General characteristics
- Class & type: Type VIIC submarine
- Displacement: 769 tonnes (757 long tons) surfaced; 871 t (857 long tons) submerged;
- Length: 67.10 m (220 ft 2 in) o/a; 50.50 m (165 ft 8 in) pressure hull;
- Beam: 6.20 m (20 ft 4 in) o/a; 4.70 m (15 ft 5 in) pressure hull;
- Height: 9.60 m (31 ft 6 in)
- Draught: 4.74 m (15 ft 7 in)
- Installed power: 2,800–3,200 PS (2,100–2,400 kW; 2,800–3,200 bhp) (diesels); 750 PS (550 kW; 740 shp) (electric);
- Propulsion: 2 shafts; 2 × diesel engines; 2 × electric motors;
- Speed: 17.7 knots (32.8 km/h; 20.4 mph) surfaced; 7.6 knots (14.1 km/h; 8.7 mph) submerged;
- Range: 8,500 nmi (15,700 km; 9,800 mi) at 10 knots (19 km/h; 12 mph) surfaced; 80 nmi (150 km; 92 mi) at 4 knots (7.4 km/h; 4.6 mph) submerged;
- Test depth: 230 m (750 ft); Crush depth: 250–295 m (820–968 ft);
- Complement: 4 officers, 40–56 enlisted
- Armament: 5 × 53.3 cm (21 in) torpedo tubes (four bow, one stern); 14 × torpedoes; 1 × 8.8 cm (3.46 in) deck gun (220 rounds); 2 × twin 2 cm (0.79 in) C/30 anti-aircraft guns;

Service record
- Part of: 5th U-boat Flotilla; 31 December 1942 – 1 June 1943; 9th U-boat Flotilla; 1 – 20 June 1943;
- Identification codes: M 49 299
- Commanders: Oblt.z.S. Peter Sues; 31 December 1942 – 20 June 1943;
- Operations: 1 patrol:; 8 – 20 June 1943;
- Victories: None

= German submarine U-388 =

German World War II submarine

German submarine U-388 was a Type VIIC U-boat of Nazi Germany's Kriegsmarine during World War II.

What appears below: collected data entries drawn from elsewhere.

(** * ascii-cube-render: a shallow embedding of [cubev1.c]

    The renderer is a single C file.  Its values are modelled as follows.

    - [double] is the type [R] of real numbers of the Standard Library:
      arithmetic is exact, so rounding, infinities and NaN are outside this
      model.  [sqrt], [sin], [cos], [fmax], [fmin], [fabs], [floor] and
      [ceil] are [sqrt], [sin], [cos], [Rmax], [Rmin], [Rabs], [Zfloor] and
      [Zceil]; a comparison is the corresponding decision ([Rgt_dec], ...).
      Where a property depends on the rounding (the bias of the bottom
      slot, the edge functions of [fill_tri]) the expressions are evaluated
      a second time in binary64, on primitive floats: [put_pixel64],
      [project64], [fill_sample64].
    - [int] is [Z]; signed overflow and the conversion of an out-of-range
      double are undefined in C and do not occur in this model.  [/] and [%]
      on [int] are [Z.quot] and [Z.rem].  The line walk is given a second
      time on 32-bit [int] ([draw_line32], [render_cube32],
      [main_step32]), where it is shown to be the walk over [Z] for every
      frame the program can reach.  A framebuffer has [width * height]
      cells for dimensions that are not negative ([buf_size]).
    - [uint8_t] colour channels are integers in [0..255].
    - The globals [buf], [zoom], [time_global], [rot_x], [rot_y], [rot_z]
      are passed explicitly, and a function that writes [buf] returns the
      new buffer.  The four heap arrays of the framebuffer are lists, read
      with [nth] and written with [upd].
    - The only unbounded loop, [while (1)] in [draw_line], takes a bound on
      its number of passes and returns [None] when the bound is reached. *)

From Stdlib Require Import Reals Lra Lia ZArith List Bool Permutation.
From Stdlib Require Import Ascii.
From Stdlib Require PrimFloat SpecFloat FloatOps FloatAxioms.
Import ListNotations.

Open Scope R_scope.

(** ** Vectors and colours *)

Record Vec3 : Type := mkVec3 { vx : R; vy : R; vz : R }.
Record Color : Type := mkColor { cr : Z; cg : Z; cb : Z }.

Definition v3 (x y z : R) : Vec3 := mkVec3 x y z.

Definition add (a b : Vec3) : Vec3 :=
  v3 (vx a + vx b) (vy a + vy b) (vz a + vz b).

Definition sub (a b : Vec3) : Vec3 :=
  v3 (vx a - vx b) (vy a - vy b) (vz a - vz b).

Definition scale (v : Vec3) (s : R) : Vec3 :=
  v3 (vx v * s) (vy v * s) (vz v * s).

Definition dot (a b : Vec3) : R :=
  vx a * vx b + vy a * vy b + vz a * vz b.

Definition cross (a b : Vec3) : Vec3 :=
  v3 (vy a * vz b - vz a * vy b)
     (vz a * vx b - vx a * vz b)
     (vx a * vy b - vy a * vx b).

Definition length (v : Vec3) : R := sqrt (dot v v).

Definition normalize (v : Vec3) : Vec3 :=
  let len := length v in
  if Rgt_dec len 1e-8 then scale v (1 / len) else v3 0 0 0.

Definition rot_x_apply (v : Vec3) (a : R) : Vec3 :=
  let c := cos a in let s := sin a in
  let y := vy v * c - vz v * s in
  let z := vy v * s + vz v * c in
  mkVec3 (vx v) y z.

Definition rot_y_apply (v : Vec3) (a : R) : Vec3 :=
  let c := cos a in let s := sin a in
  let x := vx v * c + vz v * s in
  let z := - vx v * s + vz v * c in
  mkVec3 x (vy v) z.

Definition rot_z_apply (v : Vec3) (a : R) : Vec3 :=
  let c := cos a in let s := sin a in
  let x := vx v * c - vy v * s in
  let y := vx v * s + vy v * c in
  mkVec3 x y (vz v).

(** [(int)d]: conversion of a double to an integer truncates toward zero. *)
Definition trunc (d : R) : Z :=
  if Rle_dec 0 d then Zfloor d else Zceil d.

Definition rgb (r g b : Z) : Color := mkColor r g b.

Definition shade (c : Color) (brightness : R) : Color :=
  let brightness :=
    if Rlt_dec brightness 0 then 0
    else if Rgt_dec brightness 1 then 1 else brightness in
  rgb (trunc (IZR (cr c) * brightness))
      (trunc (IZR (cg c) * brightness))
      (trunc (IZR (cb c) * brightness)).

Definition color_eqb (a b : Color) : bool :=
  (cr a =? cr b)%Z && (cg a =? cg b)%Z && (cb a =? cb b)%Z.

(** ** The dual-depth framebuffer *)

Record Buffer : Type := mkBuffer {
  width : Z;
  height : Z;
  top_color : list Color;
  bot_color : list Color;
  top_depth : list R;
  bot_depth : list R
}.

(** [a[i] = v]: the write of one array element.  An index past the end is
    undefined behaviour in C; every write of the renderer is guarded by the
    bounds test of [put_pixel], so the case does not arise on a buffer whose
    arrays have [width * height] elements. *)
Fixpoint upd {A : Type} (i : nat) (v : A) (l : list A) : list A :=
  match l, i with
  | [], _ => []
  | _ :: t, O => v :: t
  | h :: t, S j => h :: upd j v t
  end.

Definition black : Color := rgb 0 0 0.
Definition empty_depth : R := -1e10.

(** [sz], the [size_t] that [buf_init] and [buf_clear] compute from
    [width * height].  For dimensions that are not negative and within the
    caps of [get_term_size] the product fits [int] and [sz] is that
    number; for a negative product the conversion to [size_t] wraps to a
    huge value in C, where [Z.to_nat] gives [0]: the properties of
    [buf_clear] and of what follows it are stated for dimensions that are
    not negative. *)
Definition buf_size (b : Buffer) : nat := Z.to_nat (width b * height b).

Definition buf_clear (b : Buffer) : Buffer :=
  let sz := buf_size b in
  mkBuffer (width b) (height b)
           (repeat black sz) (repeat black sz)
           (repeat empty_depth sz) (repeat empty_depth sz).

Definition in_bounds (b : Buffer) (x y : Z) : bool :=
  negb ((x <? 0)%Z || (x >=? width b)%Z || (y <? 0)%Z || (y >=? height b)%Z).

Definition cell_index (b : Buffer) (x y : Z) : nat :=
  Z.to_nat (y * width b + x).

(** The two depth tests are evaluated over the reals here; [put_pixel64]
    below evaluates them in binary64, where the threshold
    [bot_depth[idx] - 0.01] is a rounded value. *)
Definition put_pixel (b : Buffer) (x y : Z) (is_top : bool)
                     (col : Color) (depth : R) : Buffer :=
  if negb (in_bounds b x y) then b
  else
    let idx := cell_index b x y in
    if is_top then
      if Rgt_dec depth (nth idx (top_depth b) 0) then
        mkBuffer (width b) (height b)
                 (upd idx col (top_color b)) (bot_color b)
                 (upd idx depth (top_depth b)) (bot_depth b)
      else b
    else
      if Rgt_dec depth (nth idx (bot_depth b) 0 - 0.01) then
        mkBuffer (width b) (height b)
                 (top_color b) (upd idx col (bot_color b))
                 (top_depth b) (upd idx depth (bot_depth b))
      else b.

(** A buffer as [buf_init] allocates it: four arrays of [width * height]
    elements. *)
Definition wf_buffer (b : Buffer) : Prop :=
  (0 <= width b)%Z /\ (0 <= height b)%Z /\
  Datatypes.length (top_color b) = buf_size b /\
  Datatypes.length (bot_color b) = buf_size b /\
  Datatypes.length (top_depth b) = buf_size b /\
  Datatypes.length (bot_depth b) = buf_size b.

(** ** Camera projection

    [project] returns [None] for the C result [0] and the three values it
    stores through its pointer arguments for the result [1]. *)

Definition project (b : Buffer) (zoom : R) (p : Vec3) : option (R * R * R) :=
  if Rge_dec (vz p) (-0.5) then None
  else if Rle_dec (vz p) (-100) then None
  else
    let focal := 5 in
    let factor := - focal / vz p in
    let pixel_h := IZR (height b) * 2 in
    let min_dim :=
      if Rlt_dec (IZR (width b)) pixel_h then IZR (width b) else pixel_h in
    let scale := min_dim * 0.38 * zoom in
    Some (vx p * factor * scale + IZR (width b) * 0.5,
          - vy p * factor * scale + pixel_h * 0.5,
          vz p).

(** ** Lighting

    [fmax]/[fmin] are [Rmax]/[Rmin]; [pow (d, 100.0)] is only applied to a
    non-negative base, where it is the hundredth power. *)

Definition light1 (time_global : R) : Vec3 :=
  normalize (v3 (sin (time_global * 0.7) * 10)
                (cos (time_global * 0.4) * 8 + 10)
                (-5)).

Definition light2 : Vec3 := normalize (v3 (-6) (-4) (-8)).

Definition view_dir : Vec3 := v3 0 0 (-1).

Definition ambient : R := 0.15.

Definition diff1 (time_global : R) (normal : Vec3) : R :=
  Rmax 0 (dot normal (light1 time_global)) * 0.8.

Definition diff2 (normal : Vec3) : R :=
  Rmax 0 (dot normal light2) * 0.15.

Definition halfway (time_global : R) : Vec3 :=
  normalize (add (light1 time_global) view_dir).

Definition spec (time_global : R) (normal : Vec3) : R :=
  Rmax 0 (dot normal (halfway time_global)) ^ 100 * 0.55.

Definition light_sum (time_global : R) (normal : Vec3) : R :=
  ambient + diff1 time_global normal + diff2 normal + spec time_global normal.

Definition calc_light (time_global : R) (normal : Vec3) : R :=
  Rmin (light_sum time_global normal) 1.

(** ** Rasterizer: lines *)

Section LineLoop.
Variable col : Color.
Variables dx dy sx sy : Z.
Variables ex ey : Z.          (* (int)x1 and (int)y1 *)
Variable dz : R.

(** One pass through the body of [while (1)] is [line_plot] (the guarded
    [put_pixel]), then [line_at_end] (the test of the [break]), then
    [line_step] (the new [x], [y] and [err]). *)
Definition line_plot (b : Buffer) (x y : Z) (z : R) : Buffer :=
  let py := Z.quot y 2 in
  let is_top := (Z.rem y 2 =? 0)%Z in
  if ((py >=? 0)%Z && (py <? height b)%Z)%bool
  then put_pixel b x py is_top col (z + 0.01)
  else b.

Definition line_at_end (x y : Z) : bool :=
  ((x =? ex)%Z && (y =? ey)%Z)%bool.

Definition line_step (x y err : Z) : Z * Z * Z :=
  let e2 := (err * 2)%Z in
  let '(err1, x1) :=
    if (e2 >? - dy)%Z then ((err - dy)%Z, (x + sx)%Z) else (err, x) in
  let '(err2, y1) :=
    if (e2 <? dx)%Z then ((err1 + dx)%Z, (y + sy)%Z) else (err1, y) in
  (x1, y1, err2).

The submarine was laid down on 12 September 1941 at the Howaldtswerke yard in Kiel, launched on 12 November 1942 and commissioned on 31 December 1942 under the command of Oberleutnant zur See Peter Sues.

==Design==
German Type VIIC submarines were preceded by the shorter Type VIIB submarines. U-388 had a displacement of 769 t when at the surface and 871 t while submerged. She had a total length of 67.10 m, a pressure hull length of 50.50 m, a beam of 6.20 m, a height of 9.60 m, and a draught of 4.74 m. The submarine was powered by two Germaniawerft F46 four-stroke, six-cylinder supercharged diesel engines producing a total of 2800 to 3200 PS for use while surfaced, two Garbe, Lahmeyer & Co. RP 137/c double-acting electric motors producing a total of 750 PS for use while submerged. She had two shafts and two 1.23 m propellers. The boat was capable of operating at depths of up to 230 m.

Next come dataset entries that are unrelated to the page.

Lemma takeBytes_app a b : takeBytes (String.length a) (a +:+ b) = a.
Proof. induction a as [|c a IH]; [by destruct b|]. rewrite str_app_cons. simpl. by rewrite IH. Qed.

Lemma dropBytes_app a b : dropBytes (String.length a) (a +:+ b) = b.
Proof. induction a as [|c a IH]; [by destruct b|]. by rewrite str_app_cons. Qed.

Lemma takeBytes_length n s :
  (n <= String.length s)%nat -> String.length (takeBytes n s) = n.
Proof.
  revert s. induction n as [|n IH]; intros [|c s] Hn; simpl in *; try done; try lia.
  rewrite IH; lia.
Qed.

Lemma take_drop n s : takeBytes n s +:+ dropBytes n s = s.
Proof.
  revert s. induction n as [|n IH]; intros [|c s]; try done.
  simpl. by rewrite str_app_cons, IH.
Qed.

Lemma dropBytes_length n s :
  String.length (dropBytes n s) = (String.length s - n)%nat.
Proof.
  revert s. induction n as [|n IH]; intros [|c s]; simpl; try done.
Qed.

Lemma HasPrefix_nil s : HasPrefix s "" = true.
Proof. by destruct s. Qed.

Lemma HasPrefix_refl s : HasPrefix s s = true.
Proof. induction s as [|c s IH]; [done|]. simpl. by rewrite Ascii.eqb_refl. Qed.

Lemma HasPrefix_app a b : HasPrefix (a +:+ b) a = true.
Proof.
  induction a as [|c a IH]; [apply HasPrefix_nil|].
  rewrite str_app_cons. simpl. by rewrite Ascii.eqb_refl.
Qed.

Lemma HasPrefix_split s sub : HasPrefix s sub = true -> exists b, s = sub +:+ b.
Proof.
  revert s. induction sub as [|p sub IH]; intros s Hp.
  - by exists s.
  - destruct s as [|c s]; [done|]. simpl in Hp.
    destruct (Ascii.eqb c p) eqn:Hc; [|done].
    apply Ascii.eqb_eq in Hc as ->. destruct (IH s Hp) as [b ->]. by exists b.
Qed.

(** *** Occurrences *)

Lemma indexNat_unfold s sub :
  indexNat s sub =
  if HasPrefix s sub then Some 0%nat
  else match s with
       | EmptyString => None
       | String _ s' => S <$> indexNat s' sub
       end.
Proof. by destruct s. Qed.

Lemma indexNat_split s sub i :
  indexNat s sub = Some i ->
  exists a b, s = a +:+ sub +:+ b /\ String.length a = i.
Proof.
  revert i. induction s as [|c s IH]; intros i; rewrite indexNat_unfold.
  - destruct (HasPrefix "" sub) eqn:Hp; [|done]. intros [= <-].
    destruct (HasPrefix_split _ _ Hp) as [b Hb]. by exists "", b.
  - destruct (HasPrefix (String c s) sub) eqn:Hp.
    + intros [= <-]. destruct (HasPrefix_split _ _ Hp) as [b Hb]. by exists "", b.
    + destruct (indexNat s sub) as [j|]; [|done]. simpl. intros [= <-].
      destruct (IH j eq_refl) as (a & b & -> & <-). by exists (String c a), b.
Qed.

Lemma indexNat_app a sub b : is_Some (indexNat (a +:+ sub +:+ b) sub).
Proof.
  induction a as [|c a IH].
  - rewrite str_app_nil_l, indexNat_unfold, HasPrefix_app. eauto.
  - rewrite str_app_cons, indexNat_unfold. destruct (HasPrefix _ _); [eauto|].
    destruct IH as [i ->]. simpl. eauto.
Qed.

Lemma Contains_true s sub :
  Contains s sub = true <-> exists a b, s = a +:+ sub +:+ b.
Proof.
  unfold Contains, Index. split.
  - destruct (indexNat s sub) as [i|] eqn:Hi; [|done]. intros _.
    destruct (indexNat_split _ _ _ Hi) as (a & b & -> & _). eauto.
  - intros (a & b & ->). destruct (indexNat_app a sub b) as [i ->].
    apply Z.leb_le. lia.
Qed.

Lemma Contains_false s sub :
  Contains s sub = false <-> indexNat s sub = None.
Proof.
  unfold Contains, Index. destruct (indexNat s sub); split; try done.
  intros Hneg%Z.leb_gt. lia.
Qed.

Lemma Contains_app_l a b sub : Contains a sub = true -> Contains (a +:+ b) sub = true.
Proof.
  rewrite !Contains_true. intros (x & y & ->). exists x, (y +:+ b).
  by rewrite !str_app_assoc.
Qed.

Lemma Contains_app_r a b sub : Contains b sub = true -> Contains (a +:+ b) sub = true.
Proof.
  rewrite !Contains_true. intros (x & y & ->). exists (a +:+ x), y.
  by rewrite !str_app_assoc.
Qed.

(** *** Single bytes *)

Lemma HasPrefix_byte c d s : HasPrefix (String d s) (String c "") = Ascii.eqb d c.
Proof. simpl. destruct (Ascii.eqb d c); [apply HasPrefix_nil|done]. Qed.

Lemma Contains_byte_nil c : Contains "" (String c "") = false.
Proof. reflexivity. Qed.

The submarine had a maximum surface speed of 17.7 kn and a maximum submerged speed of 7.6 kn. When submerged, the boat could operate for 80 nmi at 4 kn; when surfaced, she could travel 8500 nmi at 10 kn. U-388 was fitted with five 53.3 cm torpedo tubes (four fitted at the bow and one at the stern), fourteen torpedoes, one 8.8 cm SK C/35 naval gun, 220 rounds, and two twin 2 cm C/30 anti-aircraft guns. The boat had a complement of between forty-four and sixty.

==Service history==
U-388 conducted her training as part of the 5th U-boat Flotilla, before being attached to the 9th U-boat Flotilla for front-line service on 1 June 1943.

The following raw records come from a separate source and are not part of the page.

(** * NetBoost: shallow embedding of the adaptive batch downloader core

  The development follows the TypeScript modules under
  [entry/src/main/common]:

  - [PriorityPool.ts]     two-level task queue with a dynamic limit,
  - [WeakNetDetector.ts]  EWMA + CUSUM weak-link detector,
  - [HttpDownloader.ts]   HEAD / GET / Range GET and the file writes,
  - [RangeDownloader.ts]  resumable transfer over Range requests,
  - [NetProbe.ts]         the low-frequency one-byte probe,
  - [Runner.ts]           the batch orchestrator.

  Asynchronous code is modelled by explicit state passing: every stretch
  of code between two suspension points is one transition, and the
  scheduler's choices (which promise settles next, what the transport
  returned) are the events that drive the transitions. *)

From Stdlib Require Import ZArith List Bool Lia String Ascii QArith Qminmax Qabs.
From Stdlib Require Import DecimalString.
Import ListNotations.

Local Open Scope Z_scope.

(* ===================================================================== *)
(** * PriorityPool.ts *)
(* ===================================================================== *)

Module PriorityPool.

Section Pool.

(** Tasks are closures [() => Promise<void>]; the pool never inspects
    them, so the model is parametric in what a task is. *)
Context {task : Type}.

U-388 sailed from Kiel on 8 June 1943 on her first patrol in the Atlantic. On 20 June, she was sunk south-east of Cape Farewell, Greenland, in position , by depth charges from a PBY Catalina aircraft of United States Navy Patrol Squadron VP-84, and was lost with all 47 men on board.